*What is being asked:*
The lines needed are those below that contain the word "Hmin"; copy each one.

^^^^^^^^^^^^^^^^

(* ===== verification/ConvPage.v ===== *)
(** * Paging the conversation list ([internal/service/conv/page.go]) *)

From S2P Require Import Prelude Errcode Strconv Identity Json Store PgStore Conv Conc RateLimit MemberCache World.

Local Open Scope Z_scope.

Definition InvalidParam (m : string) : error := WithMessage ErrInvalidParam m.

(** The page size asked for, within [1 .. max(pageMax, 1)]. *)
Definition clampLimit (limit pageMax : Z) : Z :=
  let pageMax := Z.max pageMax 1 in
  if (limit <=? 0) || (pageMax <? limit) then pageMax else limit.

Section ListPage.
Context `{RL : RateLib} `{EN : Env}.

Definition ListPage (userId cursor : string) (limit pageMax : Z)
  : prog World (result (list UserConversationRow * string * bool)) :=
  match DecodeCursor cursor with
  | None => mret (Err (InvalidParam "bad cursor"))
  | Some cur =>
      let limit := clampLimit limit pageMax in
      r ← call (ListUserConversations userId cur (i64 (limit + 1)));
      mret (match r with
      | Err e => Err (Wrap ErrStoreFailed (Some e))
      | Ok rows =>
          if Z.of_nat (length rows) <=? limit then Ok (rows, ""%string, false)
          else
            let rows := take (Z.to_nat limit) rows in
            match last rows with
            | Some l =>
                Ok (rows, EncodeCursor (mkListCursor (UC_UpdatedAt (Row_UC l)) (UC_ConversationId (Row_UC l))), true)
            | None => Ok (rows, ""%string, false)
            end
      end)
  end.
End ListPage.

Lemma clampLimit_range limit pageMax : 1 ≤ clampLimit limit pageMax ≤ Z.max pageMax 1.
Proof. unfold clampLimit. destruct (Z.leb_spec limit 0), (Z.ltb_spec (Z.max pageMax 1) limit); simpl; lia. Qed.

^^^^^^^^^^^^^^^^

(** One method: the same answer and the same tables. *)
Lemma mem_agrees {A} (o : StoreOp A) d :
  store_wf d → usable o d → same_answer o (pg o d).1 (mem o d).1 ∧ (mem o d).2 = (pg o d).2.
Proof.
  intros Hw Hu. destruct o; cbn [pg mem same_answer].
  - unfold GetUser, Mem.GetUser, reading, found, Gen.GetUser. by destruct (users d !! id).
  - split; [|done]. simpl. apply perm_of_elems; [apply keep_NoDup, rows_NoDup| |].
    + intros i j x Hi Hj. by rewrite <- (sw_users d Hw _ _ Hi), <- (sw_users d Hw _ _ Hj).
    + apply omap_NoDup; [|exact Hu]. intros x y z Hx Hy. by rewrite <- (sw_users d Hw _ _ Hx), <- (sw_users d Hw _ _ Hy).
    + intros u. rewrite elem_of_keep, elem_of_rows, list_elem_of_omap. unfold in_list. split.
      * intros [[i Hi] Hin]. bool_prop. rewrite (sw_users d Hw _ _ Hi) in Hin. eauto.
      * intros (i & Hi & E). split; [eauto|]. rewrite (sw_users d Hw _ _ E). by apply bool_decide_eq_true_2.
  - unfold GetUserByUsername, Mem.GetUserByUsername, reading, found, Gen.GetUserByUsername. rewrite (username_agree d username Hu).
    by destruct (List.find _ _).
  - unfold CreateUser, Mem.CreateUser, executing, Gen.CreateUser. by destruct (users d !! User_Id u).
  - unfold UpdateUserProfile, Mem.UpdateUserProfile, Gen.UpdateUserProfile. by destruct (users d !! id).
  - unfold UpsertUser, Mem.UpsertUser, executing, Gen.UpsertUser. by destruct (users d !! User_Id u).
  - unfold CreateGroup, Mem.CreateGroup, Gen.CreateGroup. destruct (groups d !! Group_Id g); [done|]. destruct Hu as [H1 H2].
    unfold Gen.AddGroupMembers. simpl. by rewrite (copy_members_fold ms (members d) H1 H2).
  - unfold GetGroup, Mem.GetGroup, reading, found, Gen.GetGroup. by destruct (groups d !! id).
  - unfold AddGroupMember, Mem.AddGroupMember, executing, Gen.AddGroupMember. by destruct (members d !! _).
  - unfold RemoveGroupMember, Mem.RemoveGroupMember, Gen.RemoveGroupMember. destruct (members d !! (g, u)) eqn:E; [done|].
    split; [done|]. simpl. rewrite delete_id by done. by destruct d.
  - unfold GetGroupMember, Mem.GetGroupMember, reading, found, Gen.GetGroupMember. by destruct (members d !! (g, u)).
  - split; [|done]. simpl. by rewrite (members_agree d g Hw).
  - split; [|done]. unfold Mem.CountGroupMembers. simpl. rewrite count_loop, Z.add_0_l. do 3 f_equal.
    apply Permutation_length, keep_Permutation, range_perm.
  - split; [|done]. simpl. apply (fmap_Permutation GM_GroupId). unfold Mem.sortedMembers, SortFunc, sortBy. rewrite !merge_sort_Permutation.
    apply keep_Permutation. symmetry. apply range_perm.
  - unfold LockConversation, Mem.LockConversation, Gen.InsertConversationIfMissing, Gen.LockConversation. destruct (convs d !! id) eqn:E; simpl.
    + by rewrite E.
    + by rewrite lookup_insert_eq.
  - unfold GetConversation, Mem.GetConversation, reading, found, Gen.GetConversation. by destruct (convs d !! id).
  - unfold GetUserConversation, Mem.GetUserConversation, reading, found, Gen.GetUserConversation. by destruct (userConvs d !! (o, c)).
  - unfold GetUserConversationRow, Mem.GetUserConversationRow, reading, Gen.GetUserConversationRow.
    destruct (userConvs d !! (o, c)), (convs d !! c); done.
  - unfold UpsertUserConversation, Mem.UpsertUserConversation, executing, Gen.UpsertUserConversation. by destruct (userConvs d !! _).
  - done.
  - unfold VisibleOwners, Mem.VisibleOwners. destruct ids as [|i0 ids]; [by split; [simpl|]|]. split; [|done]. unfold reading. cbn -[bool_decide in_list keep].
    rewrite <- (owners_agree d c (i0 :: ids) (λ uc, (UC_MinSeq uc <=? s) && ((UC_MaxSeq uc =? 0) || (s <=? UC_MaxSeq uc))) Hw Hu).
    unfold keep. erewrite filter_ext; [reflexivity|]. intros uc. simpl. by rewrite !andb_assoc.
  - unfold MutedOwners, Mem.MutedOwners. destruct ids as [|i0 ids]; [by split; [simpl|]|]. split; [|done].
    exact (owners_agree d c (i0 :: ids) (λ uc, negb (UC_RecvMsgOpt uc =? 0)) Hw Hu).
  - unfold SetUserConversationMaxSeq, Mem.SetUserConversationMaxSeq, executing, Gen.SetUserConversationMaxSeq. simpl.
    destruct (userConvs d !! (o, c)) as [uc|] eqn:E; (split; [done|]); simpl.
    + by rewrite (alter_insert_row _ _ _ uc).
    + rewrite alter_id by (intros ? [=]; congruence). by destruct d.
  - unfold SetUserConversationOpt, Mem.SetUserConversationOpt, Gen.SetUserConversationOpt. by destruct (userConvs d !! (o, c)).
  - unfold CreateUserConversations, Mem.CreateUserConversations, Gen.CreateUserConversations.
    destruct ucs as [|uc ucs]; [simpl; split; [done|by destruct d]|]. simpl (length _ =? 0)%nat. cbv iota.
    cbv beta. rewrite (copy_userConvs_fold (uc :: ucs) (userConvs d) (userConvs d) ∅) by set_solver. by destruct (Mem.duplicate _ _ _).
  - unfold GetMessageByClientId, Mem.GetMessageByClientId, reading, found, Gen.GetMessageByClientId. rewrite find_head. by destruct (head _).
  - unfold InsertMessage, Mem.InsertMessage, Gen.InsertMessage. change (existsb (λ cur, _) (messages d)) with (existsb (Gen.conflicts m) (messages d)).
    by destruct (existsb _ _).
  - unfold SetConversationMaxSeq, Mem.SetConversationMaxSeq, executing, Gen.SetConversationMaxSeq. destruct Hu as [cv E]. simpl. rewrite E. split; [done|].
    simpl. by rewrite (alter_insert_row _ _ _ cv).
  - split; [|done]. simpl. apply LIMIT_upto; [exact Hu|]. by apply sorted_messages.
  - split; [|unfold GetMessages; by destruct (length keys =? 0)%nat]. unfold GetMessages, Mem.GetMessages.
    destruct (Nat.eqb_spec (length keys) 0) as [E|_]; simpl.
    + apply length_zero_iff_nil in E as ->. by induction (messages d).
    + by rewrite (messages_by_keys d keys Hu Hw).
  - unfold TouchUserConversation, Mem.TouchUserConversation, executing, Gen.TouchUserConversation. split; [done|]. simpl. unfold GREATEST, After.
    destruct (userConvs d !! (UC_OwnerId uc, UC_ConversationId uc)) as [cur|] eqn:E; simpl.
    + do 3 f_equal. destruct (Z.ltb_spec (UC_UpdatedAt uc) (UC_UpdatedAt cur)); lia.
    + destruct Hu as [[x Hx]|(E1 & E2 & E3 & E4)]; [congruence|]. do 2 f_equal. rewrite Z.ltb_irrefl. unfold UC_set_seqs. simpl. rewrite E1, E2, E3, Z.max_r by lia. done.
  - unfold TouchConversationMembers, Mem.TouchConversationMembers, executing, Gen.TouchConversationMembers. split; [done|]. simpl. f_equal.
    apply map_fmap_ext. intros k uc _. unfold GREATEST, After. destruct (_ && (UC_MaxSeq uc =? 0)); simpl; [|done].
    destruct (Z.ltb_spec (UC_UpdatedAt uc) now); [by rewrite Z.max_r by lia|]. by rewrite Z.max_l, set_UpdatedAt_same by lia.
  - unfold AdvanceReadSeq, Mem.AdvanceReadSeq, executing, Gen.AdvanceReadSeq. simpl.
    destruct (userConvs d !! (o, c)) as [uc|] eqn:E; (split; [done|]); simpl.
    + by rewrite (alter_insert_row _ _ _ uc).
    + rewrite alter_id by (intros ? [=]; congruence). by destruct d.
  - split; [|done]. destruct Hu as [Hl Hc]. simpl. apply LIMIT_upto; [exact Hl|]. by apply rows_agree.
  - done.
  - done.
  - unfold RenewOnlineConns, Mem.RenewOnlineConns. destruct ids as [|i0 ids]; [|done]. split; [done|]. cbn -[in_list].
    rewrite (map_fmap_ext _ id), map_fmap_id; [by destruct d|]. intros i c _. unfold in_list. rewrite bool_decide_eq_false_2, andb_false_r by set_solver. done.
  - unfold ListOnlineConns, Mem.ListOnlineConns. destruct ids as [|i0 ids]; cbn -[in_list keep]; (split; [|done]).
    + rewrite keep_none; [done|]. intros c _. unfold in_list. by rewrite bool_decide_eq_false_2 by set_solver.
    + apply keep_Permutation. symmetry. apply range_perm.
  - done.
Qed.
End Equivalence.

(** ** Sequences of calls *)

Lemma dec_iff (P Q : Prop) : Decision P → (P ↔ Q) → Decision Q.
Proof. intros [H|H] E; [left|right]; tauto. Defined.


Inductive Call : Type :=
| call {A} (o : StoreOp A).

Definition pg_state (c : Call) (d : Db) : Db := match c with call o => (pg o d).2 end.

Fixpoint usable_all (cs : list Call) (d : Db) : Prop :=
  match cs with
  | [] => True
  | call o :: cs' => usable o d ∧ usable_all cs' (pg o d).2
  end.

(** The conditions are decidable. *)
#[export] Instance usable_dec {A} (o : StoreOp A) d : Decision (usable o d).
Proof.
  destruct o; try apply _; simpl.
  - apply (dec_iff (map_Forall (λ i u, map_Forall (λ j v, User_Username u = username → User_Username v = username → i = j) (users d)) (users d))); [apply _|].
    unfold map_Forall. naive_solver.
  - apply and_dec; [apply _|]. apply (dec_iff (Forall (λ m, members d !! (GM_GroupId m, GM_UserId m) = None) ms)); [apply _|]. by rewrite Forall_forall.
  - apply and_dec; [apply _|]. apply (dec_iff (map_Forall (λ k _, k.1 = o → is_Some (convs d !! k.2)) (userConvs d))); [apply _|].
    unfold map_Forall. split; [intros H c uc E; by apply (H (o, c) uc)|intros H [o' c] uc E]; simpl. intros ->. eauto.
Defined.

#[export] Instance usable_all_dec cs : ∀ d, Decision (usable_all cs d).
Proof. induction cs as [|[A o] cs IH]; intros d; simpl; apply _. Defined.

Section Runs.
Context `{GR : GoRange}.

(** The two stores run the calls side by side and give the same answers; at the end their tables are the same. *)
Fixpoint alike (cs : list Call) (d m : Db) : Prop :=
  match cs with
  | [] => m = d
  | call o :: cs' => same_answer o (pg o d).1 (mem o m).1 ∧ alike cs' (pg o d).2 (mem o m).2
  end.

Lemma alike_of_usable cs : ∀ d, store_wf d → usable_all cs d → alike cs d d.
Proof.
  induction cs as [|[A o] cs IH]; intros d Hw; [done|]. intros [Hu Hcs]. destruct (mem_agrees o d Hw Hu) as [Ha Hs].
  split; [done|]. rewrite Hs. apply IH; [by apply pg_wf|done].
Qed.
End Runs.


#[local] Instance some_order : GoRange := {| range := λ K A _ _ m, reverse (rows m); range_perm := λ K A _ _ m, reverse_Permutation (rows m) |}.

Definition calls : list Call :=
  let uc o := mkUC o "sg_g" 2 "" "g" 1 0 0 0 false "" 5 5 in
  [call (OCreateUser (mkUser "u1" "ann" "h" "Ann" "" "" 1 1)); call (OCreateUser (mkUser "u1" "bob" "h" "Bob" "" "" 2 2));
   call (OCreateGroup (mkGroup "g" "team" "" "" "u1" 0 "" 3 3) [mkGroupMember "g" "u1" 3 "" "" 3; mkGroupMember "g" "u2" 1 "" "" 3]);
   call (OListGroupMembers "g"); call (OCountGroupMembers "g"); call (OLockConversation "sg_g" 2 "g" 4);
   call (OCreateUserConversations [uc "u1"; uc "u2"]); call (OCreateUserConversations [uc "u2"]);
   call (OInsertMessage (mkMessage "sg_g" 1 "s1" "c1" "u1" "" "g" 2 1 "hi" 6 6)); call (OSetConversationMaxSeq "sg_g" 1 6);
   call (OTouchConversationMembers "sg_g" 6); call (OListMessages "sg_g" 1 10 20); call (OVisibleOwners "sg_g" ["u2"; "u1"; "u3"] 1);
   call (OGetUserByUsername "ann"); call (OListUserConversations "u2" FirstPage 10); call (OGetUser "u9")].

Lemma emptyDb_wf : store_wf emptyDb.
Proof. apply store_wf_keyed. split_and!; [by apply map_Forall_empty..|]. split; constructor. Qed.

^^^^^^^^^^^^^^^^

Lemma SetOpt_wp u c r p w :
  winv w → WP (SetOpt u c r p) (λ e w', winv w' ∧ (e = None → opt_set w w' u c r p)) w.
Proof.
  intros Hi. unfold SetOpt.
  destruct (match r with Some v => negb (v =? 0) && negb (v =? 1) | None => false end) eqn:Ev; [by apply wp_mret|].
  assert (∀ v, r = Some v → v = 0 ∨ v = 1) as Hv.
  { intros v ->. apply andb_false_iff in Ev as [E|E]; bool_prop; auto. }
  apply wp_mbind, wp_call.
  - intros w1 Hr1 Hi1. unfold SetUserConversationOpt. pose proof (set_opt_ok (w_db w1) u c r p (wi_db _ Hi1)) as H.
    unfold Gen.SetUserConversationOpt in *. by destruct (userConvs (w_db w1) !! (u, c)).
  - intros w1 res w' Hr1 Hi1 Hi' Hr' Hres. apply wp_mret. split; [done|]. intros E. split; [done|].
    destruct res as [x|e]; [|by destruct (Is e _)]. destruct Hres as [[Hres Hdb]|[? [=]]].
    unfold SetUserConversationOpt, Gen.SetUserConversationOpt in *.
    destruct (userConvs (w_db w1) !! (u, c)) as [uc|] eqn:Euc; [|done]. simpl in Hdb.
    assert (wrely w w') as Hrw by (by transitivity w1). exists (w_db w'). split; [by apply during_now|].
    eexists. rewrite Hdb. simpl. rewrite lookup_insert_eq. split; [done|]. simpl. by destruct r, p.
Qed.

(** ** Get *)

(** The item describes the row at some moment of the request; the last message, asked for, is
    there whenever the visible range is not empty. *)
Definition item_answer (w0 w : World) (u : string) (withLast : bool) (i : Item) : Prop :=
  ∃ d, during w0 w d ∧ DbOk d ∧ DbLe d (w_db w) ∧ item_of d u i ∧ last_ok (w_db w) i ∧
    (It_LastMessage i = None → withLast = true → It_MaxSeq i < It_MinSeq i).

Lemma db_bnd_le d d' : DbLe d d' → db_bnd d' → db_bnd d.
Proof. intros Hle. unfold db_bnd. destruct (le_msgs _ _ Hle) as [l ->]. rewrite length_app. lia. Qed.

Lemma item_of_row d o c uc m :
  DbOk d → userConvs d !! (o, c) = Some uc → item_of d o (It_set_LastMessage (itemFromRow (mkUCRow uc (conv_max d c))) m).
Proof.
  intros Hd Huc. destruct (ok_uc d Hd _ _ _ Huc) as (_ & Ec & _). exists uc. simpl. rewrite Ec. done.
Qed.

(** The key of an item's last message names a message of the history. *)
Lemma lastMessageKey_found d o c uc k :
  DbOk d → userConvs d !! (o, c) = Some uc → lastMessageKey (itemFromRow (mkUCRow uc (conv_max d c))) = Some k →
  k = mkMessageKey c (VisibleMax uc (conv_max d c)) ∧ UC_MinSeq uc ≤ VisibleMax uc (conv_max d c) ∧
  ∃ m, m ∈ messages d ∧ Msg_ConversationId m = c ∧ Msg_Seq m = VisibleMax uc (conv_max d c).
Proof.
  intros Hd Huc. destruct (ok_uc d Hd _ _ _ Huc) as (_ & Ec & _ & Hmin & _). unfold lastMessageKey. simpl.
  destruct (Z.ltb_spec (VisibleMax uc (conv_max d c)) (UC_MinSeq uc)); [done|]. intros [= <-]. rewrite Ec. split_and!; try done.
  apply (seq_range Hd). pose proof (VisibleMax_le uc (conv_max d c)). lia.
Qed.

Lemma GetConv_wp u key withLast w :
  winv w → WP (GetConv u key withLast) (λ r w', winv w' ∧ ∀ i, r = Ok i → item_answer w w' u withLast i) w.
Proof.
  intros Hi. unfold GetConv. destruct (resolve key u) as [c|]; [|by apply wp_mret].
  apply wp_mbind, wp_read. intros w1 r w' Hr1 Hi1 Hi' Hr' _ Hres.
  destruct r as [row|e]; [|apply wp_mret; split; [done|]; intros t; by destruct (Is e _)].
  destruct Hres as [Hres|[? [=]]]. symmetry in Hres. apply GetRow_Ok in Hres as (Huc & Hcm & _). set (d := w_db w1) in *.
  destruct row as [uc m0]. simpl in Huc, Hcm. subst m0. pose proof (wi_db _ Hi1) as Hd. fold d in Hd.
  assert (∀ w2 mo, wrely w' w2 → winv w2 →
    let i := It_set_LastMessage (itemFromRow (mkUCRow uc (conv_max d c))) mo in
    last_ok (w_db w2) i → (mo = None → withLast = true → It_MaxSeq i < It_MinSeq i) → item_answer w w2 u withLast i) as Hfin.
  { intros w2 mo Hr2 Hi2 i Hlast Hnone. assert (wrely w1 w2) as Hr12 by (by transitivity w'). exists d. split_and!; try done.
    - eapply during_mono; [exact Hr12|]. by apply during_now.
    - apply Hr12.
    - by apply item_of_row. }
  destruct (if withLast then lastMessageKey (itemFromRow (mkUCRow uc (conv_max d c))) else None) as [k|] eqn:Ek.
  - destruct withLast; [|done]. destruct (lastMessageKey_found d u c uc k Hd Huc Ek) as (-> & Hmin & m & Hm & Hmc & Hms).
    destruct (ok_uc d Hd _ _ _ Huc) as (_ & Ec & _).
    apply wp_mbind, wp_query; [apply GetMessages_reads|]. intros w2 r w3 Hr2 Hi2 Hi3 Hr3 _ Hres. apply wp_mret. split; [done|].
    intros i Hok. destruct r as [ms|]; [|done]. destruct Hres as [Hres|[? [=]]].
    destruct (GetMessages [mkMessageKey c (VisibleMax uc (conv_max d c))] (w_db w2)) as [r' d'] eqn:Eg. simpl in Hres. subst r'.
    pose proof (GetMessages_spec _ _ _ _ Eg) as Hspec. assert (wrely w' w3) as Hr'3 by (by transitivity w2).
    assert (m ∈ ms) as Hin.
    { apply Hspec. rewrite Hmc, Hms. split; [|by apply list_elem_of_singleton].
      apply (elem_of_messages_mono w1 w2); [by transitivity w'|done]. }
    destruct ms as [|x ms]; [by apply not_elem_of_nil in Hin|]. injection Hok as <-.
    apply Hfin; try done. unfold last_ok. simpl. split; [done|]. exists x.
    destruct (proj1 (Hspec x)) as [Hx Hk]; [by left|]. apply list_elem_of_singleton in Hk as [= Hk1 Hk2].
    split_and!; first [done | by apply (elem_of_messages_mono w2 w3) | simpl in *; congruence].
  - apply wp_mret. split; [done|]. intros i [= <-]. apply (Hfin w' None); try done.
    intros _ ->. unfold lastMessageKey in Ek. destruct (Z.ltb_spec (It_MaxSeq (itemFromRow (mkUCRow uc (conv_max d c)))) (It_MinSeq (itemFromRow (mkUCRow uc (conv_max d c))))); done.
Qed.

^^^^^^^^^^^^^^^^

*Answer space:*
  intros Hd Huc. destruct (ok_uc d Hd _ _ _ Huc) as (_ & Ec & _ & Hmin & _). unfold lastMessageKey. simpl.
  - destruct withLast; [|done]. destruct (lastMessageKey_found d u c uc k Hd Huc Ek) as (-> & Hmin & m & Hm & Hmc & Hms).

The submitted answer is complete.